What's the use for these kinds of wireless networks? I've seen wireless networks in big campuses before and it's just a bunch of APs that sit on their own VLAN that talk back to a controller sitting a telco closet somewhere else. They just plug into the wall so the only wireless part is the connection between the user and the AP but these kinds of things seem like they are meant for a different use case.
Rural broadband, primarily. Places where there is no DOCSIS3/3.1 coax cable, beyond any reasonable copper loop length for ADSL2+ or VDSL2 over old POTS phone wiring, and the only other option is a small satellite terminal. There's hundreds of WISPs all over the US operating in their own little pockets of service area. Rural parts of eastern Oregon and nothern Idaho for instance.
High degree of venn diagram overlap with the same customer market for the SpaceX Starlink system if it does become a concrete reality.
Since you have experience with WISP, I’m personally curious, for communities that are poor, but have low labor costs at certain points of the year, would a fiber backbone be viable?
I mean if labor for wiring was free, and you only have to pay for equipment and to configure the equipment, would it be worth it?
Although I think the communities would be grateful for just 200 kilobyte/s reliable internet on sunny days.
The lowest cost per km for FTTH (whether GPON based or active-ethernet) is 100% aerial on wood utility poles. Or in a developing nation environment, on the low rise height steel lattice tower utility poles that are used for the last mile electrical grid in cities like Lahore or Dhaka.
If I had a literally unlimited supply of labor to dig trenches and install cable, sure i could do underground FTTH at low cost. But manual labor to do cut and cover trenching, even with direct burial fiber, is going to be REALLY slow. What scale/size of project are you imagining?
Ideally all the unemployed males during the dry season would volunteer for the sake of their community. So maybe a few dozen men running fiber in a region where power is provided by local generators, solar panels, and fuel oil trucks.
So, the infrastructure isn’t even there, and the central government doesn’t care about any road side construction.
You would need literally hundreds of people with shovels and pickaxes to equal the meters-day of a tracked trenching machine digging a one meter depth trench...
The purpose of the LibreRouter is to bring to the hardware side what we have accomplished on the software side with LibreMesh. AlterMundi and other partner organizations help build technologies for "geek free" community networks.
General purpose hardware can always be adapted if you have the skills and the money to spend on your project. We work from the global south with global south realities in mind.

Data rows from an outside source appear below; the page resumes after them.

(** * ELITA-1 / SmartBike dashboard: a shallow embedding of the frontend

    The development follows the JavaScript sources of the dashboard:

    - [Js]                 the fragment of JavaScript the sources rely on
                           (completions, [try]/[catch], numbers, [toFixed]);
    - [Api]                [utils/api.js]: [sendCommand] over axios;
    - [Telemetry]          the telemetry snapshot the components receive;
    - [SecurityControls]   the immobilize / resume panel;
    - [BikeMap]            the location panel;
    - [BikeStatusDisplay]  the status list (rear tire line);
    - [App]                [App.js]: the prototype dashboard state and toggles;
    - [Poller]             the polling state machine, which the sources do not
                           contain and which is therefore modelled from the
                           specification;
    - [JsOrder]            finite numbers and their order;
    - [Wiring]             [SecurityControls] with [utils/api.js] behind it;
    - [Mounted]            [SecurityControls] with the panel on screen;
    - [JsRead]             printed numerals read back as rationals;
    - [Widgets]            [App.js]: colour helpers, header, security widget,
                           maintenance cards and button presses.

    Definitions come first in each module; the statements about them are
    collected at the end of the file. *)

From Stdlib Require Import ZArith QArith Qabs Bool List String Ascii Lia.
From Stdlib Require Import Floats DecimalString DecimalN Sorted.
Import ListNotations.

Set Warnings "-inexact-float,-register-all".

Local Open Scope string_scope.
Local Open Scope Z_scope.

(* ===================================================================== *)
(** * The JavaScript fragment                                            *)
(* ===================================================================== *)

Module Js.

(** A JavaScript value, as far as the sources inspect one. [VNum] carries an
    IEEE 754 binary64 number; an object is its list of own properties. *)
Inductive value : Type :=
| VUndefined
| VNull
| VBool (b : bool)
| VNum (x : float)
| VStr (s : string)
| VArr (items : list value)
| VObj (props : list (string * value)).

(** [o.k]: the first own property named [k]; [None] stands for a property
    that is absent (reading it yields [undefined]). *)
Fixpoint lookup (k : string) (props : list (string * value)) : option value :=
  match props with
  | [] => None
  | (k', v) :: rest => if String.eqb k k' then Some v else lookup k rest
  end.
(** Exponent of the unit in the last place of the binary64 values around
    [x]: 53 significant bits, and the subnormal spacing [2^-1074] below
    [2^-1022]. *)
Definition ulpExp (x : Q) : Z := Z.max (ilog2 (Qabs x) - 52) (-1074).

(** The multiple of the unit in the last place nearest to [x]. *)
Definition nearest64 (x : Q) : Q :=
  inject_Z (rne (x / 2 ^ ulpExp x)) * 2 ^ ulpExp x.

Definition isNeg (q : Q) : bool := negb (Qle_bool 0 q).

(** Rounding of an exact result to binary64; results of magnitude
    [2^1024] or more overflow to an infinity. *)
Definition round64 (x : Q) : number :=
  if Qeq_bool x 0 then Fin 0 else
  let r := Qred (nearest64 x) in
  if Qle_bool (2 ^ 1024) (Qabs r) then Inf (isNeg x) else Fin r.

Definition neg (a : number) : number :=
  match a with
  | NaN => NaN
  | Inf s => Inf (negb s)
  | Fin q => Fin (Qred (- q))
  end.

Definition add (a b : number) : number :=
  match a, b with
  | NaN, _ | _, NaN => NaN
  | Inf s, Inf s' => if Bool.eqb s s' then Inf s else NaN
  | Inf s, Fin _ | Fin _, Inf s => Inf s
  | Fin p, Fin q => round64 (p + q)
  end.

Definition sub (a b : number) : number := add a (neg b).

Definition mul (a b : number) : number :=
  match a, b with
  | NaN, _ | _, NaN => NaN
  | Inf s, Inf s' => Inf (xorb s s')
  | Inf s, Fin q | Fin q, Inf s =>
      if Qeq_bool q 0 then NaN else Inf (xorb s (isNeg q))
  | Fin p, Fin q => round64 (p * q)
  end.
Lemma nearest_even_unique x n m :
  nearest_even x n → nearest_even x m → n = m.
Proof.
  intros (Hn1 & Hn2 & Hn3) (Hm1 & Hm2 & Hm3).
  assert (Hnm : (inject_Z n <= inject_Z m + 1)%Q) by lra.
  assert (Hmn : (inject_Z m <= inject_Z n + 1)%Q) by lra.
  rewrite <- inject_Z_succ in Hnm, Hmn. rewrite <- Zle_Qle in Hnm, Hmn.
  destruct (decide (n = m)) as [|Hne]; [done|exfalso].
  assert (n = m + 1 ∨ m = n + 1) as [->| ->] by lia.
  - assert (Heq : (x == inject_Z m + (1 # 2))%Q).
    { rewrite inject_Z_succ in Hn1. lra. }
    specialize (Hm3 (or_intror Heq)).
    rewrite Z.even_add, Hm3 in Hn3. simpl in Hn3.
    discriminate Hn3. left. rewrite inject_Z_succ. lra.
  - assert (Heq : (x == inject_Z n + (1 # 2))%Q).
    { rewrite inject_Z_succ in Hm1. lra. }
    specialize (Hn3 (or_intror Heq)).
    rewrite Z.even_add, Hn3 in Hm3. simpl in Hm3.
    discriminate Hm3. left. rewrite inject_Z_succ. lra.
Qed.

Lemma nearest_even_proper x y n :
  (x == y)%Q → nearest_even x n → nearest_even y n.
Proof.
  intros Hxy (H1 & H2 & H3). repeat split; [lra|lra|].
  intros [?|?]; apply H3; [left|right]; lra.
Qed.

Lemma round_nearest_even x : nearest_even x (round x).
Proof.
  unfold round.
  pose proof (Qfloor_le (x + (1 # 2))) as Hlo.
  pose proof (Qlt_floor (x + (1 # 2))) as Hhi.
  set (n := Qfloor (x + (1 # 2))) in *. rewrite inject_Z_succ in Hhi.
  destruct (Qeq_bool (inject_Z n) (x + (1 # 2))) eqn:Heq; simpl.
  - apply Qeq_bool_iff in Heq. destruct (Z.odd n) eqn:Hodd.
    + repeat split; rewrite ?inject_Z_pred; [lra|lra|].
      intros _. rewrite Z.even_sub, <- Z.negb_odd, Hodd. reflexivity.
    + repeat split; [lra|lra|]. intros _. by rewrite <- Z.negb_odd, Hodd.
  - apply Qeq_bool_neq in Heq. repeat split; [lra|lra|].
    intros [?|?]; exfalso; [apply Heq|]; lra.
Qed.

Lemma nearest_even_mono x y n m :
  (x <= y)%Q → nearest_even x n → nearest_even y m → n ≤ m.
Proof.
  intros Hxy (Hn1 & Hn2 & Hn3) (Hm1 & Hm2 & Hm3).
  destruct (decide (n ≤ m)) as [|Hgt]; [done|exfalso].
  assert (Hle : (inject_Z (m + 1) <= inject_Z n)%Q) by (rewrite <- Zle_Qle; lia).
  rewrite inject_Z_succ in Hle.
  assert (Hx : (x == inject_Z n - (1 # 2))%Q) by lra.
  assert (Hy : (y == inject_Z m + (1 # 2))%Q) by lra.
  assert (Hnm : (inject_Z n == inject_Z (m + 1))%Q).
  { rewrite inject_Z_succ. lra. }
  rewrite inject_Z_injective in Hnm. subst n.
  specialize (Hn3 (or_introl Hx)). specialize (Hm3 (or_intror Hy)).
  rewrite Z.even_add, Hm3 in Hn3. discriminate Hn3.
Qed.

(** ** Rounding to the nearest integer *)

Lemma round_mono x y : (x <= y)%Q → round x ≤ round y.
Proof.
  intros Hxy. eapply nearest_even_mono; [done|apply round_nearest_even..].
Qed.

A LibreRouter node, with outdoor casing, three sector antennas, GPS module, pigtails, etc. will cost around $150 and will be ready to deploy by non-expert users following simple instructions.
Feel free to correct me, but from memory they would be forced to stay within the <100mw range to comply with FCC in most parts of the world but with a directional antenna in both directions you can achive kms as long as no obsticles are presented.